• GOAL OF THE EXERCISE
Up to and including the line with "decoder reads the", return every line from the start of the entries below exactly.

** Opening PROVIDED RECORDS block **

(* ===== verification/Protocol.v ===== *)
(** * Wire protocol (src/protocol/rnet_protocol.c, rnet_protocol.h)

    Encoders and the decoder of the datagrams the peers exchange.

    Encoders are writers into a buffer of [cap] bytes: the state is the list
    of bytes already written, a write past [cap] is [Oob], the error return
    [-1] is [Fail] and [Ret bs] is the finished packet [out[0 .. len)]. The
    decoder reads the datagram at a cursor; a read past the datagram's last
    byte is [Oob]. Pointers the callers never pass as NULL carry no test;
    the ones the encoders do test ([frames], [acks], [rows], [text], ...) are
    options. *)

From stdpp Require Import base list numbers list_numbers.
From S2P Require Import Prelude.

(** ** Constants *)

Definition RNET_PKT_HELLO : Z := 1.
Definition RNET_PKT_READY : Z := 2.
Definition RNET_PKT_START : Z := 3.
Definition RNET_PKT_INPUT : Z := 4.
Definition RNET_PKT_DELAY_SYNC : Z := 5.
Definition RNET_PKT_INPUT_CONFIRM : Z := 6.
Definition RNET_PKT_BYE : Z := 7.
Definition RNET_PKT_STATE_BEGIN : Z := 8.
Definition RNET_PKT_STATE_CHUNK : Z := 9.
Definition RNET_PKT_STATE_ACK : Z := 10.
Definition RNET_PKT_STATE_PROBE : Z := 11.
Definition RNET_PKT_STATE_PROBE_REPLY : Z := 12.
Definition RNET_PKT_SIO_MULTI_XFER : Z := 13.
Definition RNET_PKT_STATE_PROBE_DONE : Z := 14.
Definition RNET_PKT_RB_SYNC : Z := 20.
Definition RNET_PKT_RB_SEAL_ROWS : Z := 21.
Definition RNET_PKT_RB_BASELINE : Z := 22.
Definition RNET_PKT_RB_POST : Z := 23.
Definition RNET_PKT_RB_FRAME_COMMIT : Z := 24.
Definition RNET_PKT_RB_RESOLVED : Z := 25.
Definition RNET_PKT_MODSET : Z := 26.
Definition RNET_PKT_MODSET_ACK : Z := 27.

** Closing PROVIDED RECORDS block **

• WRITTEN RESPONSE
(* ===== verification/Protocol.v ===== *)
(** * Wire protocol (src/protocol/rnet_protocol.c, rnet_protocol.h)

    Encoders and the decoder of the datagrams the peers exchange.

    Encoders are writers into a buffer of [cap] bytes: the state is the list
    of bytes already written, a write past [cap] is [Oob], the error return
    [-1] is [Fail] and [Ret bs] is the finished packet [out[0 .. len)]. The
    decoder reads the datagram at a cursor; a read past the datagram's last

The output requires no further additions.